Well I have been taken behind the woodshed and given a lesson in MMT by the above links (read the comments as they are more than half the lesson).
Seems MMT does not argue against the obvious – that if you change the quantity for a given demand function, you change the price, and this applies to money where price means inflation. It just says we are not talking about “money” when we discuss the money supply as “M3″ or such – and that the money increase that causes inflation is defined as an increase in the money in the hands of those with a propensity to spend, and that what the Fed can change – money in the hands of banks – is essentially interchangeable with money in the hands of the Fed or in the hands of the government, and is not equivalent or even related to the money that can cause inflation or indeed cause economic growth. Indeed the Fed’s positive interest rate target means that to increase the monetary base the Fed must pay interest , making reserves and t-bills essentially perfect substitutes.

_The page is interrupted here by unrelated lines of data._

Definition cancelSubscription (now : Z) (reason : option string)
    (r : Subscription) : Subscription :=
  let reason := defaultArg reason "User cancelled"%string in
  let r := set_isActive false r in
  let r := set_cancellationDate (Some now) r in
  set_cancellationReason reason r.

Definition daysSinceLastPayment (now : Z) (r : Subscription) : Z :=
  match lastPaymentDate r with
  | Some last => (now - last) / (1000 * 60 * 60 * 24)
  | None => 999
  end.

Definition isLikelyValid (now : Z) (r : Subscription) : bool :=
  let days := daysSinceLastPayment now r in
  if 180 <? days then false
  else if (1 <? paymentCount r) && isRecurring r && (days <=? 90) then true
  else if (paymentCount r =? 1) && Qle_bool 6 (confidenceScore r)
          && (days <=? 60) then true
  else if (days <=? 30) && Qle_bool 4 (confidenceScore r) then true
  else false.

Definition calculateNextRenewal (now : Z) (r : Subscription) : Z :=
  let nextRenewal :=
    Date.make (Date.getFullYear now) (Date.getMonth now) (renewalDay r) in
  let nextRenewal :=
    if nextRenewal <=? now
    then Date.setMonth nextRenewal (Date.getMonth nextRenewal + 1)
    else nextRenewal in
  if negb (Date.getDate nextRenewal =? renewalDay r)
  then Date.setDate nextRenewal 0
  else nextRenewal.

(** The [pre('save')] hook; [renewalDayModified] and [isNew] stand for
    [this.isModified('renewalDay')] and [this.isNew]. *)
Definition preSave (now : Z) (renewalDayModified isNew : bool)
    (r : Subscription) : Subscription :=
  let r :=
    if isNone (nextRenewal r) || renewalDayModified || isNew
    then set_nextRenewal (Some (calculateNextRenewal now r)) r
    else r in
  match cancellationDate r with
  | Some _ => set_nextRenewal None r
  | None => r
  end.

(** ** Traces of operations on one document *)

Inductive Op : Type :=
| OpAddPayment (now1 now2 : Z) (paymentData : PaymentData.t)
| OpCancelSubscription (now : Z) (reason : option string)
| OpAnalyzePaymentConsistency
| OpIsLikelyValid (now : Z)
| OpCalculateNextRenewal (now : Z)
| OpSave (now : Z) (renewalDayModified isNew : bool).

(** The record after one operation (results of queries are dropped). *)
Definition step (op : Op) (r : Subscription) : option Subscription :=
  match op with
  | OpAddPayment now1 now2 paymentData => addPayment now1 now2 paymentData r
  | OpCancelSubscription now reason => Some (cancelSubscription now reason r)
  | OpAnalyzePaymentConsistency =>
      ar <- analyzePaymentConsistency r ;; Some (snd ar)
  | OpIsLikelyValid now => let _ := isLikelyValid now r in Some r
  | OpCalculateNextRenewal now => let _ := calculateNextRenewal now r in Some r
  | OpSave now renewalDayModified isNew =>
      Some (preSave now renewalDayModified isNew r)
  end.

Fixpoint exec (ops : list Op) (r : Subscription) : option Subscription :=
  match ops with
  | [] => Some r
  | op :: ops' => r' <- step op r ;; exec ops' r'
  end.

Definition isAddPayment (op : Op) : bool :=
  match op with
  | OpAddPayment _ _ _ => true
  | _ => false
  end.

(** Number of [addPayment] calls in a trace. *)
Definition addPaymentCalls (ops : list Op) : nat :=
  List.length (filter isAddPayment ops).

(** ** The specification's wording *)

(** Events in ascending order of date. *)
Definition dateLe (a b : Payment.t) : Prop := Payment.date a <= Payment.date b.

Definition dateAscending (events : list Payment.t) : Prop :=
  StronglySorted dateLe events.

(** The events of one date, for stating the stability of the sort. *)
Definition datedAt (d : Z) (p : Payment.t) : bool := Payment.date p =? d.

(** Day-gaps between consecutive events, as binary64 numbers. *)
Fixpoint dayGaps (events : list Payment.t) : list float :=
  match events with
  | [] => []
  | a :: rest =>
      match rest with
      | [] => []
      | b :: _ => intervalDays b a :: dayGaps rest
      end
  end.

(** The binary64 mean: the values added from the left, starting from 0,
    and the sum divided by their number. *)
Definition floatMean (values : list float) : float :=
  (fold_left PrimFloat.add values 0
   / Number.ofZ (Z.of_nat (List.length values)))%float.

(** The same notions in exact arithmetic, as the specification words
    them. *)





(** An amount of [n] cents: the binary64 number nearest to [n / 100]. *)
Definition centsAmount (n : Z) : float := (Number.ofZ n / 100)%float.




(** Whole days from [lastPaymentDate] to now, truncated toward zero. *)
Definition daysTruncated (now : Z) (r : Subscription) : Z :=
  match lastPaymentDate r with
  | Some last => Z.quot (now - last) Date.msPerDay
  | None => 999
  end.

(** The decision rules of the validity estimate, as (condition, verdict)
    pairs in their order of evaluation. *)
Definition validityRules (days : Z) (r : Subscription) : list (bool * bool) :=
  [ (180 <? days, false);
    ((1 <? paymentCount r) && isRecurring r && (days <=? 90), true);
    ((paymentCount r =? 1) && Qle_bool 6 (confidenceScore r) && (days <=? 60),
      true);
    ((days <=? 30) && Qle_bool 4 (confidenceScore r), true);
    (true, false) ].

(** First match wins. *)
Fixpoint firstMatch (rules : list (bool * bool)) : bool :=
  match rules with
  | [] => false
  | (condition, verdict) :: rest =>
      if condition then verdict else firstMatch rest
  end.

(** The latest date among the events of a history. *)
Definition latestDate (events : list Payment.t) : option Z :=
  match events with
  | [] => None
  | a :: rest =>
      Some (fold_left Z.max (map Payment.date rest) (Payment.date a))
  end.

(** What a trace with [n] calls of [addPayment] maintains, from a fresh
    document on. *)
Definition traceInvariant (n : nat) (r : Subscription) : Prop :=
  paymentCount r = Z.of_nat n /\
  List.length (paymentHistory r) = n /\
  isRecurring r = (2 <=? n)%nat.

(** The history after [addPayment]: the old events and the new one, sorted
    by the analysis when there is more than one. *)
Definition historyAfterAdd (now1 : Z) (paymentData : PaymentData.t)
    (r : Subscription) : list Payment.t :=
  sort compareDates (paymentHistory r ++ [storedEvent now1 paymentData]).

(** ** Sample data *)

Definition days (n : Z) : Z := n * Date.msPerDay.

(** A payment of 10 USD detected on day [n] after the epoch. *)
Definition paymentOn (n : Z) : PaymentData.t :=
  PaymentData.mk (Some (days n)) 10%float None None None.

Definition eventOn (n : Z) : Payment.t :=
  Payment.mk (days n) 10%float "USD"%string EmptyString 0%Q.

(** An event of amount [a] on day [n]. *)
Definition eventOf (n : Z) (a : float) : Payment.t :=
  Payment.mk (days n) a "USD"%string EmptyString 0%Q.


Definition sample : Subscription :=
  fresh "user"%string "Streaming"%string 10%Q USD 31.




(** The month after month [m] (0..11) of year [y]. *)
Definition nextMonth (y m : Z) : Z * Z :=
  if m =? 11 then (y + 1, 0) else (y, m + 1).

(** The target month of a renewal computed at [now]: the current month when
    day [renewalDay] of it (run over into the next month if the month is
    shorter) lies after [now], the month after otherwise. *)
Definition targetMonth (now renewalDay : Z) : Z * Z :=
  let y := Date.getFullYear now in
  let m := Date.getMonth now in
  if Date.at_ y m renewalDay 0 <=? now then nextMonth y m else (y, m).

(** ** The profile route of [routes/auth.js] *)

(** [PUT /profile] up to its database call: the 400 response, or the update
    document handed to [User.findByIdAndUpdate].  A JavaScript string is
    its list of code units; [isWhiteSpace] tells the code units that
    [String.prototype.trim] strips (white space and line terminators). *)
Section Profile.
Context {Char : Type} (isWhiteSpace : Char -> bool).







End Profile.

(** ** Invariants of traces *)

(** What a trace with [n] calls of [addPayment] maintains besides
    [traceInvariant], from a fresh document on. *)
Definition freshInvariant (n : nat) (r : Subscription) : Prop :=
  traceInvariant n r /\
  dateAscending (paymentHistory r) /\
  hasPaymentHistory r = isRecurring r /\
  (confidenceScore r = 0%Q \/ (confidenceScore r = 8%Q /\ (2 <= n)%nat)).

(** A cancelled document. *)
Definition cancelled (r : Subscription) : Prop :=
  isActive r = false /\ cancellationDate r <> None.

(** ** Proof automation for the month table *)

(** Case analysis on a month in 0..11. *)
Ltac month_cases m :=
  let H := fresh "Hm" in
  assert (H : m = 0 \/ m = 1 \/ m = 2 \/ m = 3 \/ m = 4 \/ m = 5 \/ m = 6 \/
              m = 7 \/ m = 8 \/ m = 9 \/ m = 10 \/ m = 11) by lia;
  repeat (destruct H as [H|H]); subst m.

(** Evaluate the month table at literal months. *)
Ltac literal v :=
  lazymatch v with
  | Z0 => idtac
  | Zpos _ => idtac
  | true => idtac
  | false => idtac
  end.

Ltac month_table :=
  repeat match goal with
    | |- context [Date.MonthStart ?l ?k] =>
        let v := eval vm_compute in (Date.MonthStart l k) in
        literal v; change (Date.MonthStart l k) with v
    | H : context [Date.MonthStart ?l ?k] |- _ =>
        let v := eval vm_compute in (Date.MonthStart l k) in
        literal v; change (Date.MonthStart l k) with v in H
    | |- context [?a =? 11] =>
        let v := eval vm_compute in (a =? 11) in
        literal v; change (a =? 11) with v
    | H : context [?a =? 11] |- _ =>
        let v := eval vm_compute in (a =? 11) in
        literal v; change (a =? 11) with v in H
    end; cbv iota in *.

Ltac decide_tests :=
  repeat match goal with
    | |- context [?a <? ?b] => destruct (Z.ltb_spec a b); try lia
    end.

(** Replace the renewal dates computed in the goal by variables. *)
Ltac abstract_renewals :=
  repeat match goal with
    | |- context [calculateNextRenewal ?a ?b] =>
        let c := fresh "renewal" in
        set (c := calculateNextRenewal a b); clearbody c
    end.

(** * Properties *)

(** ** [Array.prototype.sort] *)

Section SortFacts.
Context {A : Type} (compareFn : A -> A -> Z).

Lemma insert_perm (x : A) (l : list A) :
  Permutation (insert compareFn x l) (l ++ [x]).
Proof.
  induction l as [|y l IH]; simpl.
  - apply Permutation_refl.
  - destruct (compareFn y x <=? 0).
    + now apply perm_skip.
    + change (x :: y :: l) with ([x] ++ (y :: l)).
      change (y :: l ++ [x]) with ((y :: l) ++ [x]).
      apply Permutation_app_comm.
Qed.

The trust factor – large money supply increases will mean folks reject the system and go to barter as Fed loans replace private deposits – is not part of the analysis. But MMT says the power to tax means folks are forced to trust the currency and thus the banks. A barter based tax avoiding economy of course makes things a bit more interesting. BUT MMT’s main point – that financial instruments do not grow – or shrink – the economy – including loaned bank reserves – seems solid.
Well – at least now I understand why there is no fear of inflation via money creation or large deficits.